Background: Studies indicate that the nasal microbiome may correlate strongly with the presence or future risk of childhood asthma. Objectives: In this study, we tested whether developmental trajectories of the nasopharyngeal microbiome in early life and the composition of the microbiome during illnesses were related to risk of childhood asthma. Methods: Children participating in the Childhood Origins of Asthma study (n=285) provided nasopharyngeal mucus samples in the first two years of life, during routine healthy study visits (2, 4, 6, 9, 12, 18 and 24 months of age) and episodes of respiratory illnesses, which were analyzed for respiratory viruses and bacteria. We identified developmental trajectories of early-life microbiome composition, as well as predominant bacteria during respiratory illnesses, and correlated these with presence of asthma at 6, 8, 11, 13 and 18 years of age.
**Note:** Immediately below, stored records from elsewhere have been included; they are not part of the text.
(** The references [k] gained: successful additions minus successful deletions. *)
Fixpoint net_count (k : K) (ops : list counted_op) (errs : list Z) : Z :=
  match ops, errs with
  | o :: ops', err :: errs' =>
      (if (err =? 0) && eqb (op_key o) k
       then match o with CAdd _ => 1 | CDel _ => -1 end else 0) + net_count k ops' errs'
  | _, _ => 0
  end.

(** A step that behaves as a counted addition or deletion does. *)
Definition counted_step_ok (step : counted_op -> st W Z) : Prop :=
  forall o w l, Inv w -> get w = Some l -> counted_wf l -> in_sync w l ->
    count_of (op_key o) l < REFCOUNT_MAX ->
    total (step o) w (fun err w' => Inv w' /\ exists l', get w' = Some l' /\
      counted_wf l' /\ in_sync w' l' /\
      counts_add (op_key o) (if err =? 0 then match o with CAdd _ => 1 | CDel _ => -1 end else 0)
        l l').

Lemma counted_history step ops w l :
  counted_step_ok step -> Inv w -> get w = Some l -> counted_wf l -> in_sync w l ->
  (forall k, count_of k l + Z.of_nat (length ops) <= REFCOUNT_MAX) ->
  total (counted_run step ops) w (fun errs w' => Inv w' /\ exists l',
    get w' = Some l' /\ counted_wf l' /\ in_sync w' l' /\ length errs = length ops /\
    forall k, count_of k l' = count_of k l + net_count k ops errs).
Proof using.
  intros Hstep. revert w l.
  induction ops as [| o ops IH]; intros w l Hi Hg Hwf Hs Hmax.
  { apply total_ret. split; [done |]. exists l. split_and!; try done. intros k. simpl. lia. }
  cbn [counted_run]. mstep (apply (Hstep o w l); try done).
  2: { specialize (Hmax (op_key o)). simpl in Hmax. lia. }
  intros err w1 (Hi1 & l1 & Hg1 & Hwf1 & Hs1 & Hc1).
  mstep (apply (IH w1 l1 Hi1 Hg1 Hwf1 Hs1)).
  - intros errs w2 (Hi2 & l2 & Hg2 & Hwf2 & Hs2 & Hlen & Hc2). apply total_ret.
    split; [done |]. exists l2. split_and!; try done; [simpl; lia |].
    intros k. rewrite Hc2, (Hc1 k). simpl.
    destruct (eqb (op_key o) k), (err =? 0); simpl; lia.
  - intros k. specialize (Hmax k). rewrite (Hc1 k). simpl in Hmax.
    destruct (eqb (op_key o) k), (err =? 0), o; lia.
Qed.

End CountedOps.
Arguments CAdd {K}.
Arguments CDel {K}.
(* ===== verification/SdsaTag.v ===== *)
(** * The SDSA frame tag (DSA/tag_asix.c, libxdma.c)

    Frames between the host and the switch carry a tag that names the port.
    The tagger inserts it on transmission ([sdsa_xmit]) and strips it on
    reception ([sdsa_rcv]); the network driver reads the port out of the same
    tag when it looks up PTP timestamps ([ax_rx_check_timestamp],
    [ax_tx_check_timestamp]).  A socket buffer is its bytes and the offset of
    [skb->data]; the kernel's buffer primitives are a class. *)

From Stdlib Require Import ZArith Lia Bool.
From S2P Require Import Prelude.
From S2P Require Import Mmio.
From S2P Require Import TsQueue.
From S2P Require Import TsCapture.
From S2P Require Import Kernel.
From S2P Require Import DsaTypes.

Definition ETH_P_SDSA : Z := 0xDCDC.
Definition AX_SDSA : Z := 0xDCDC.
Definition ETH_P_8021Q : Z := 0x8100.
Definition ETH_P_XDSA : Z := 0x00F8.
Definition ETH_P_1588 : Z := 0x88F7.
Definition ETH_P_IP : Z := 0x0800.
Definition IPPROTO_UDP : Z := 17.
Definition DSA_HLEN : Z := 4.
Definition SDSA_HLEN : Z := 8.
Definition ETH_ALEN : Z := 6.
Definition ETH_HLEN : Z := 14.
Definition AX_TX_PTPHDR_OFFSET_L3 : Z := 42.
Definition AX_RX_PTPHDR_OFFSET_L3 : Z := 28.
Definition AX_TX_PTPHDR_OFFSET_L2 : Z := 14.
Definition AX_RX_PTPHDR_OFFSET_L2 : Z := 0.
Definition AX_ETHTYPE_OFFSET : Z := 12.
Definition AX_IP_PROTO_OFFSET : Z := 9.
Definition AX_UDP_PORT_OFFSET : Z := 22.
Definition AX_PTP_EVENT_PORT_NUM : Z := 0x13F.
Definition AX_SDSA_TAG_LENGTH_TX : Z := 8.
Definition AX_SDSA_TAG_LENGTH_RX : Z := 6.

(** The buffer from [skb->head], the offset of [skb->data] in it, the protocol
    in host order and the two fields the tagger sets on reception. *)
Record sk_buff := mkSkb {
  skb_buf : list Z;
  skb_off : Z;
  skb_protocol : Z;
  skb_dev : option netdev;
  skb_fwd_mark : bool;
}.

Definition set_buf (b : list Z) (s : sk_buff) : sk_buff :=
  mkSkb b (skb_off s) (skb_protocol s) (skb_dev s) (skb_fwd_mark s).
Definition set_off (o : Z) (s : sk_buff) : sk_buff :=
  mkSkb (skb_buf s) o (skb_protocol s) (skb_dev s) (skb_fwd_mark s).

Definition skb_len (s : sk_buff) : Z := Z.of_nat (length (skb_buf s)) - skb_off s.

(** The bytes from offset [i] relative to [skb->data] on. *)
Definition skb_from (s : sk_buff) (i : Z) : list Z := drop (Z.to_nat (skb_off s + i)) (skb_buf s).

(** The kernel's primitives: [skb_cow_head] may fail, and otherwise provides
    the headroom and keeps the data; [skb_push] and [skb_pull] move the data
    pointer within the buffer. *)
Class SkbApi := {
  skb_cow_head : sk_buff -> Z -> option sk_buff;
  skb_push : sk_buff -> Z -> option sk_buff;
  skb_pull_rcsum : sk_buff -> Z -> sk_buff;
  pskb_may_pull : sk_buff -> Z -> bool;
  skb_cow_ok s (n : Z) s' : 0 <= n -> skb_cow_head s n = Some s' ->
    n <= skb_off s' <= Z.of_nat (length (skb_buf s')) /\ skb_from s' 0 = skb_from s 0 /\
    skb_protocol s' = skb_protocol s;
  skb_push_ok s (n : Z) : 0 <= n <= skb_off s -> skb_push s n = Some (set_off (skb_off s - n) s);
  skb_pull_ok s (n : Z) : 0 <= n <= skb_len s -> skb_pull_rcsum s n = set_off (skb_off s + n) s;
  pskb_may_pull_ok s (n : Z) : pskb_may_pull s n = true <-> n <= skb_len s;
}.

(** [memmove] inside a buffer; [None] outside it. *)
Definition memmove (b : list Z) (dst src n : Z) : option (list Z) :=
  if decide (0 <= dst /\ 0 <= src /\ 0 <= n /\
             dst + n <= Z.of_nat (length b) /\ src + n <= Z.of_nat (length b)) then
    Some (take (Z.to_nat dst) b ++ take (Z.to_nat n) (drop (Z.to_nat src) b) ++
          drop (Z.to_nat (dst + n)) b)
  else None.

Section Tag.
Context `{SkbApi}.

(** The result is [None] when an access leaves the buffer, [Some None] when the
    frame is dropped. *)
Definition sdsa_xmit (ds_index dp_index : Z) (skb : sk_buff) : option (option sk_buff) :=
  if skb_protocol skb =? ETH_P_8021Q then
    match skb_cow_head skb DSA_HLEN with
    | None => Some None
    | Some skb =>
        skb ← skb_push skb DSA_HLEN;
        let data := skb_off skb in
        b ← memmove (skb_buf skb) data (data + DSA_HLEN) (2 * ETH_ALEN);
        b ← store_bytes b (data + 2 * ETH_ALEN)
              [Z.land (Z.shiftr ETH_P_SDSA 8) 0xff; Z.land ETH_P_SDSA 0xff; 0x00; 0x00;
               Z.lor 0x60 (Z.shiftr (Z.land ds_index 0x3e0) 5); Z.shiftl dp_index 3];
        Some (Some (set_buf b skb))
    end
  else
    match skb_cow_head skb SDSA_HLEN with
    | None => Some None
    | Some skb =>
        skb ← skb_push skb SDSA_HLEN;
        let data := skb_off skb in
        b ← memmove (skb_buf skb) data (data + SDSA_HLEN) (2 * ETH_ALEN);
        b ← store_bytes b (data + 2 * ETH_ALEN)
              [Z.land (Z.shiftr ETH_P_SDSA 8) 0xff; Z.land ETH_P_SDSA 0xff; 0x00; 0x00;
               Z.lor 0x40 (Z.shiftr (Z.land ds_index 0x3e0) 5); Z.shiftl dp_index 3;
               0x00; 0x00];
        Some (Some (set_buf b skb))
    end.

(** The port a received tag names. *)
Definition sdsa_source_port (h0 h1 : Z) : Z :=
  Z.shiftl (Z.land h0 0x1f) 5 + Z.shiftr (Z.land h1 0xF8) 3.

(** [find_user] is [dsa_conduit_find_user] on the conduit's tree. *)
Definition sdsa_rcv (find_user : Z -> Z -> option netdev) (skb : sk_buff)
    : option (option sk_buff) :=
  if negb (pskb_may_pull skb SDSA_HLEN) then Some None
  else
    let hdr := skb_off skb + 2 in
    h0 ← getz (skb_buf skb) hdr;
    if negb (Z.land h0 0xc0 =? 0) then Some None
    else
      h1 ← getz (skb_buf skb) (hdr + 1);
      let source_device := 0 in
      let source_port := sdsa_source_port h0 h1 in
      match find_user source_device source_port with
      | None => Some None
      | Some dev =>
          let finish s b := Some (Some (mkSkb b (skb_off s) (skb_protocol s) (Some dev) true)) in
          if negb (Z.land h0 0x20 =? 0) then
            h2 ← getz (skb_buf skb) (hdr + 2);
            h3 ← getz (skb_buf skb) (hdr + 3);
            let new_header := [Z.land (Z.shiftr ETH_P_8021Q 8) 0xff; Z.land ETH_P_8021Q 0xff; h2; h3] in
            let skb := skb_pull_rcsum skb DSA_HLEN in
            b ← store_bytes (skb_buf skb) hdr new_header;
            b ← memmove b (skb_off skb - ETH_HLEN) (skb_off skb - ETH_HLEN - DSA_HLEN) (2 * ETH_ALEN);
            finish skb b
          else
            let skb := skb_pull_rcsum skb SDSA_HLEN in
            b ← memmove (skb_buf skb) (skb_off skb - ETH_HLEN)
                  (skb_off skb - ETH_HLEN - SDSA_HLEN) (2 * ETH_ALEN);
            finish skb b
      end.

End Tag.

(** ** Moving bytes *)

Lemma memmove_back pre gap mac rest n :
  Z.of_nat (length gap) = n -> length mac = 12%nat ->
  memmove (pre ++ gap ++ mac ++ rest) (Z.of_nat (length pre)) (Z.of_nat (length pre) + n) 12
  = Some (pre ++ mac ++ drop 12 (gap ++ mac) ++ rest).
Proof.
  intros Hg Hm. unfold memmove. rewrite decide_True by (rewrite !length_app; lia).
  rewrite Nat2Z.id. f_equal. rewrite take_app_length. f_equal.
  replace (Z.to_nat (Z.of_nat (length pre) + n)) with (length pre + length gap)%nat by lia.
  replace (Z.to_nat (Z.of_nat (length pre) + 12)) with (length pre + 12)%nat by lia.
  change (Z.to_nat 12) with 12%nat.
  rewrite <- !drop_drop, !drop_app_length.
  rewrite (take_app_length' mac _ 12) by lia. f_equal.
  rewrite app_assoc, drop_app_le by (rewrite length_app; lia). done.
Qed.

Lemma memmove_fwd pre mac tag rest n :
  Z.of_nat (length tag) = n -> length mac = 12%nat ->
  memmove (pre ++ mac ++ tag ++ rest) (Z.of_nat (length pre) + n) (Z.of_nat (length pre)) 12
  = Some (pre ++ take (length tag) (mac ++ tag) ++ mac ++ rest).
Proof.
  intros Hg Hm. unfold memmove. rewrite decide_True by (rewrite !length_app; lia).
  f_equal. change (Z.to_nat 12) with 12%nat. rewrite Nat2Z.id.
  replace (Z.to_nat (Z.of_nat (length pre) + n)) with (length pre + length tag)%nat by lia.
  replace (Z.to_nat (Z.of_nat (length pre) + n + 12)) with (length pre + (length mac + length tag))%nat by lia.
  rewrite take_app_add, <- !app_assoc. f_equal.
  rewrite <- !drop_drop, !drop_app_length, (take_app_length' mac _ 12) by lia.
  f_equal. rewrite app_assoc, take_app_le by (rewrite length_app; lia). done.
Qed.

(** ** Timestamp lookups in tagged frames *)

Definition ETH_P_NET_LATENCY : Z := 0x808.

(** The port field of the tag word. *)
Definition tag_port (w : Z) : Z := Z.shiftr (Z.land w 0x1FF8) 3.

(** What [ax_rx_check_timestamp] and [ax_tx_check_timestamp] decide to do. *)
Inductive ts_action :=
| TsNone
| TsStamp (msg : SKB_TSTAMP_MSG)
| TsLatency.

(** [data] are the bytes from [skb->data], [h_proto] the type field of the
    Ethernet header; [None] is a load past the data. *)
Definition rx_action (protocol h_proto : Z) (data : list Z) : option ts_action :=
  if protocol =? ETH_P_XDSA then
    if h_proto =? AX_SDSA then
      tmp ← be16 data (Z.to_nat (AX_RX_PTPHDR_OFFSET_L2 + 2));
      let source_port := u16 (tag_port tmp) in
      rx_ethertype ← be16 data (Z.to_nat (AX_RX_PTPHDR_OFFSET_L2 + AX_SDSA_TAG_LENGTH_RX));
      if rx_ethertype =? ETH_P_1588 then
        msg_type ← data !! Z.to_nat (AX_RX_PTPHDR_OFFSET_L2 + AX_SDSA_TAG_LENGTH_RX + 2);
        if Z.land msg_type 0xf <=? 7 then
          Some (TsStamp (mkSkbMsg data
            (Z.to_nat (AX_RX_PTPHDR_OFFSET_L2 + AX_SDSA_TAG_LENGTH_RX + 2)) source_port))
        else Some TsNone
      else if rx_ethertype =? ETH_P_NET_LATENCY then Some TsLatency
      else if rx_ethertype =? ETH_P_IP then
        transport_poto ← data !! Z.to_nat (AX_IP_PROTO_OFFSET + AX_SDSA_TAG_LENGTH_RX + 2);
        if transport_poto =? IPPROTO_UDP then
          dst_port ← be16 data (Z.to_nat (AX_UDP_PORT_OFFSET + AX_SDSA_TAG_LENGTH_RX + 2));
          if dst_port =? AX_PTP_EVENT_PORT_NUM then
            Some (TsStamp (mkSkbMsg data
              (Z.to_nat (AX_RX_PTPHDR_OFFSET_L3 + AX_SDSA_TAG_LENGTH_RX + 2)) source_port))
          else Some TsNone
        else Some TsNone
      else Some TsNone
    else Some TsNone
  else Some TsNone.

(** [hw_tstamp] is the flag [SKBTX_HW_TSTAMP] of the buffer. *)
Definition tx_action (hw_tstamp : bool) (data : list Z) : option ts_action :=
  if hw_tstamp then
    tx_ethertype ← be16 data (Z.to_nat AX_ETHTYPE_OFFSET);
    if tx_ethertype =? AX_SDSA then
      tmp ← be16 data (Z.to_nat (AX_ETHTYPE_OFFSET + 4));
      let port_id := u16 (tag_port tmp) in
      tx_ethertype ← be16 data (Z.to_nat (AX_ETHTYPE_OFFSET + AX_SDSA_TAG_LENGTH_TX));
      if tx_ethertype =? ETH_P_1588 then
        msg_type ← data !! Z.to_nat (AX_ETHTYPE_OFFSET + AX_SDSA_TAG_LENGTH_TX + 2);
        if Z.land msg_type 0xF <=? 7 then
          Some (TsStamp (mkSkbMsg data
            (Z.to_nat (AX_TX_PTPHDR_OFFSET_L2 + AX_SDSA_TAG_LENGTH_TX)) port_id))
        else Some TsNone
      else if tx_ethertype =? ETH_P_IP then
        Some (TsStamp (mkSkbMsg data
          (Z.to_nat (AX_TX_PTPHDR_OFFSET_L3 + AX_SDSA_TAG_LENGTH_TX)) port_id))
      else Some TsNone
    else Some TsNone
  else Some TsNone.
Results: Of the four microbiome trajectories identified, a Staphylococcus-dominant microbiome in the first 6 months of life was associated with increased risk of recurrent wheezing by age 3 years and asthma that persisted throughout childhood. In addition, this trajectory was associated with the early onset of allergic sensitization. During wheezing illnesses, detection of rhinoviruses and predominance of Moraxella were associated with asthma that persisted throughout later childhood. Conclusion: In infancy, the developmental composition of the microbiome during healthy periods and the predominant microbes during acute wheezing illnesses are both associated with the subsequent risk of developing persistent childhood asthma.